Larry Brooks

Larry Brooks

NHL

Loading up on Blue Jackets hasn’t gotten Rangers very far

At some point during the early nineties, when the Rangers were building toward a Stanley Cup run by making six separate deals with Edmonton for Mark Messier, Adam Graves, Kevin Lowe, Jeff Beukeboom, Esa Tikkanen and Craig MacTavish, then-general manager Neil Smith famously deadpanned, “What do you want me to do, trade for Sharks?”

The Sharks at the time were NHL bottom-feeders absent any winning tradition. Actually, San Jose had no tradition at all, having entered the league in 1991.

You might say the Sharks would be a time-capsule equivalent of the Blue Jackets, a franchise that has never won a playoff game since entering the NHL in 2000 while qualifying for the postseason tournament just one time in 12 seasons.

What do you want Rangers GM Glen Sather to do, trade for Blue Jackets?

Blueshirts and Blue Jackets and JD, oh my, (or is that, oh baby!?) at the Garden on Thursday — with club president John Davidson leading his team into town for a Metropolitan Division showdown that probably would be better placed on an NBC Rivalry Wednesday.

For there was Rick Nash, once the face of the Jackets, now the best player on the Rangers. There was Brandon Dubinsky, part of the initial influx of home-grown Broadway Bluebloods that included Ryan Callahan, Dan Girardi and Marc Staal, wearing the visiting white.

John Moore, once a Jacket, was on the Rangers’ blue line and Derek Dorsett, once a Columbus staple up front playing for the home team, even as Derick Brassard was sidelined with a sore posterior. Artem Anisimov, once an important part of the young core of Rangers, was wearing No. 42 for Columbus even while Marian Gaborik was sidelined with a knee injury.

The July 23, 2012 trade for Nash in which the Rangers yielded Dubinsky, Anisimov, defenseman Tim Erixon (a healthy scratch for this one who has bounced between Columbus and the AHL) and a 2013 first-round draft selection stands as a line of demarcation for the Blueshirts.

For just as the club had transformed itself from a free-agent-based business to a homegrown operation coming out of the 2004-05 lockout, this move reversed the process. The Rangers, who had fallen two victories short of the 2012 Stanley Cup Final, decided the missing piece was not time, but in Columbus.

That, of course, was Nash, the high-scoring power forward who had been the first overall selection of the 2002 Entry Draft and asked out of Columbus the previous winter after finally tiring of the franchise’s perpetual rebuild.

The deal for Nash coupled with coach John Tortorella’s decision to play No. 61 on the right side, where Gaborik had previously been ensconced on the top line, made No. 10 redundant.

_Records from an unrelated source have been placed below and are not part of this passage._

(* ===== verification/Views.v ===== *)
(** * migrations/002_define_mv.sql: the hourly rollup

    The view is refreshed every hour over the rows of slot_message_stats, here
    the records the processor saves. DateTime is a number of seconds since the
    Unix epoch; the hours of the server are whole hours of it. sum of UInt32 is
    UInt64 and wraps, a product of UInt32 is UInt64, avg divides as Float64.
    ClickHouse computes quantile approximately: it is a parameter. *)

From S2P Require Import Prelude GoStrings GoTime GoFloat Externals Repository SlotCache SlotExtractor.
From S2P Require Import Processor ProcessorFacts Samples ProcessorClaims.
Local Open Scope Z_scope.

Definition hour_secs : Z := 3600.

Definition toStartOfHour (t : Z) : Z := t / hour_secs * hour_secs.

(** [toStartOfHour(now() + INTERVAL 1 MINUTE)] *)
Definition current_hour (now : Z) : Z := toStartOfHour (now + 60).

(** slot_start_time as the driver sends it: the seconds of the time. *)
Definition slot_start (st : SlotMessageStats) : Z := Time_Unix (SlotStartTime st).

(** [slot_start_time >= current_hour - 2h AND slot_start_time < current_hour - 1h] *)
Definition in_window (now : Z) (st : SlotMessageStats) : bool :=
  (current_hour now - 2 * hour_secs <=? slot_start st) &&
  (slot_start st <? current_hour now - hour_secs).

(** [count(DISTINCT slot_start_time)] of an hour and alias within the window *)
Definition slot_count (now : Z) (rows : list SlotMessageStats) (alias : string) (hour : Z) : nat :=
  length (remove_dups (slot_start <$>
    filter (λ st, in_window now st = true ∧ NodeAlias st = alias ∧
                  toStartOfHour (slot_start st) = hour) rows)).

(** The subquery: the aliases and hours with [slot_count = 300]. *)
Definition complete_hours (now : Z) (rows : list SlotMessageStats) : list (string * Z) :=
  filter (λ k, slot_count now rows k.1 k.2 = 300%nat)
    (remove_dups ((λ st, (NodeAlias st, toStartOfHour (slot_start st))) <$>
       filter (λ st, in_window now st = true) rows)).

(** The WHERE clause. *)
Definition selected (now : Z) (rows : list SlotMessageStats) : list SlotMessageStats :=
  filter (λ st, in_window now st = true ∧
                (NodeAlias st, toStartOfHour (slot_start st)) ∈ complete_hours now rows ∧
                LatencyMS st < 768000) rows.

(** The GROUP BY key: hour, region, alias, topic group, topic. *)
Definition rollup_key : Type := Z * string * string * string * string.
Definition key_of (st : SlotMessageStats) : rollup_key :=
  (toStartOfHour (slot_start st), NodeRegion st, NodeAlias st, TopicGroup st, Topic st).

Definition group_by {A K} `{EqDecision K} (key : A → K) (l : list A) : list (K * list A) :=
  (λ k, (k, filter (λ x, key x = k) l)) <$> remove_dups (key <$> l).

Record slot_message_hourly_rollup := {
  ru_key : rollup_key;
  sum_seen_count : float64;
  sum_total_bytes : float64;
  avg_latency : float64;
  p50_latency : float64;
  p90_latency : float64;
  p95_latency : float64;
  avg_duplication : float64;
  p50_duplication : float64;
  p90_duplication : float64;
  p95_duplication : float64;
}.

Definition sum (l : list Z) : Z := foldr Z.add 0 l.
Definition avg (l : list Z) : float64 :=
  fdiv (float_of_Z (u64 (sum l))) (float_of_Z (Z.of_nat (length l))).

Section View.
(** quantile(level), the level in percent *)
Context (quantile : Z → list Z → float64).

Definition rollup_row (g : rollup_key * list SlotMessageStats) : slot_message_hourly_rollup :=
  let latency := LatencyMS <$> g.2 in
  let seen := SeenCount <$> g.2 in
  let less_one x := fsub x (float_of_Z 1) in {|
    ru_key := g.1;
    sum_seen_count := float_of_Z (u64 (sum seen));
    sum_total_bytes := float_of_Z (u64 (sum ((λ st, SeenCount st * SizeBytes st) <$> g.2)));
    avg_latency := avg latency;
    p50_latency := quantile 50 latency;
    p90_latency := quantile 90 latency;
    p95_latency := quantile 95 latency;
    avg_duplication := less_one (avg seen);
    p50_duplication := less_one (quantile 50 seen);
    p90_duplication := less_one (quantile 90 seen);
    p95_duplication := less_one (quantile 95 seen) |}.

(** What a refresh at [now] appends. *)
Definition slot_message_hourly_mv (now : Z) (rows : list SlotMessageStats)
    : list slot_message_hourly_rollup :=
  rollup_row <$> group_by key_of (selected now rows).
End View.

(** ** Hours *)

(** The start of the hour is the only multiple of 3600 within the last hour. *)
Lemma toStartOfHour_spec t h :
  toStartOfHour t = h * hour_secs ↔ h * hour_secs <= t < (h + 1) * hour_secs.
Proof.
  unfold toStartOfHour, hour_secs. split.
  - intros Heq. assert (t / 3600 = h) as <- by lia.
    pose proof (Z.div_mod t 3600). pose proof (Z.mod_pos_bound t 3600). lia.
  - intros Ht. f_equal. symmetry. apply (Z.div_unique_pos t 3600 h (t - h * 3600)); lia.
Qed.

(** A refresh takes the rows of the hour that started two hours before its own. *)
Lemma in_window_hour now st :
  in_window now st = true ↔ toStartOfHour (slot_start st) = current_hour now - 2 * hour_secs.
Proof.
  assert (current_hour now - 2 * hour_secs = ((now + 60) / hour_secs - 2) * hour_secs) as Hc
    by (unfold current_hour, toStartOfHour; lia).
  rewrite Hc, toStartOfHour_spec. unfold in_window. rewrite andb_true_iff, Z.leb_le, Z.ltb_lt.
  unfold current_hour, toStartOfHour, hour_secs. lia.
Qed.

(** ** Grouping *)

Section Group.
Context {A K : Type} `{EqDecision K} (key : A → K).
Implicit Types (l : list A) (ks : list K).

Lemma bind_filter_perm l ks :
  NoDup ks → (∀ x, x ∈ l → key x ∈ ks) → (ks ≫= λ k, filter (λ x, key x = k) l) ≡ₚ l.
Proof.
  intros Hnd. induction l as [|x l IH]; intros Hin.
  { clear. by induction ks. }
  assert (key x ∈ ks) as Hx by (apply Hin; set_solver).
  transitivity (x :: (ks ≫= λ k, filter (λ x, key x = k) l));
    [|by rewrite IH by (intros y ?; apply Hin; set_solver)]. clear IH Hin.
  apply elem_of_Permutation in Hx as [ks' Hks]. rewrite Hks in Hnd |- *.
  apply NoDup_cons in Hnd as [Hni _]. cbn [mbind list_bind].
  rewrite filter_cons_True by done. simpl. do 2 f_equiv.
  apply Permutation_refl'. clear Hks. induction ks' as [|k ks' IH]; [done|]. simpl.
  rewrite filter_cons_False by set_solver. f_equal. apply IH. set_solver.
Qed.

Lemma group_by_concat l : concat (group_by key l).*2 ≡ₚ l.
Proof.
  unfold group_by. rewrite <-list_fmap_compose.
  transitivity (remove_dups (key <$> l) ≫= λ k, filter (λ x, key x = k) l).
  - apply Permutation_refl'. generalize (remove_dups (key <$> l)) as ks.
    induction ks as [|k ks IH]; [done|]. simpl. f_equal. exact IH.
  - apply bind_filter_perm; [apply NoDup_remove_dups|].
    intros x Hx. apply elem_of_remove_dups, list_elem_of_fmap. eauto.
Qed.

Lemma group_by_keys l : (group_by key l).*1 = remove_dups (key <$> l).
Proof. unfold group_by. rewrite <-list_fmap_compose. apply list_fmap_id. Qed.

Lemma elem_of_group_by l k g :
  (k, g) ∈ group_by key l ↔ k ∈ key <$> l ∧ g = filter (λ x, key x = k) l.
Proof.
  unfold group_by. rewrite list_elem_of_fmap. setoid_rewrite elem_of_remove_dups. naive_solver.
Qed.
End Group.

(** ** Slots of an hour *)

(** The start times, 12 seconds apart, within an hour: 300 of them. *)
Definition hour_starts (g h : Z) : list Z := (λ i, g + 12 * (i - (g - h) / 12)) <$> seqZ 0 300.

Gaborik had one of the strangest careers in Rangers history. He had two seasons in which he scored 40 or more goals, joining Mike Gartner and Jean Ratelle as the only Rangers ever to score at least 40 more than once. His goals-per-game of .447 (114 goals in 255 games) is fourth in franchise history among players with at least 100 goals, trailing only Gartner (.537), Pierre Larouche (.486) and legendary Hall of Famer Bill Cook (.483).

But Gaborik’s other two seasons on Broadway were dreadful as he feuded intermittently with Tortorella. He was repeatedly benched last season after proving incapable of making the move to left wing after a lifetime on the right.

And so, he was ultimately dealt at the deadline, waiving his no-trade clause to go to Columbus in the Exchange, Part II for Brassard, Moore and Dorsett. Would Gaborik had agreed to go if he had known Tortorella himself would be gone within months? Probably not.

But the sniper — who was not exactly tearing it up for the Jackets with five goals in 17 games before he went down and will certainly be on the market as a deadline rental — would likely have been gone anyway by the summer as an amnesty buyout with a $7.5 million annual cap charge.

The Rangers had decided the building process had taken them as far as it would go. The idea was to win the Stanley Cup. The transformation hasn’t exactly worked out as anyone planned. A championship seems as far away as it did in the late eighties.

Which was before Smith started collecting Oilers, not Sharks.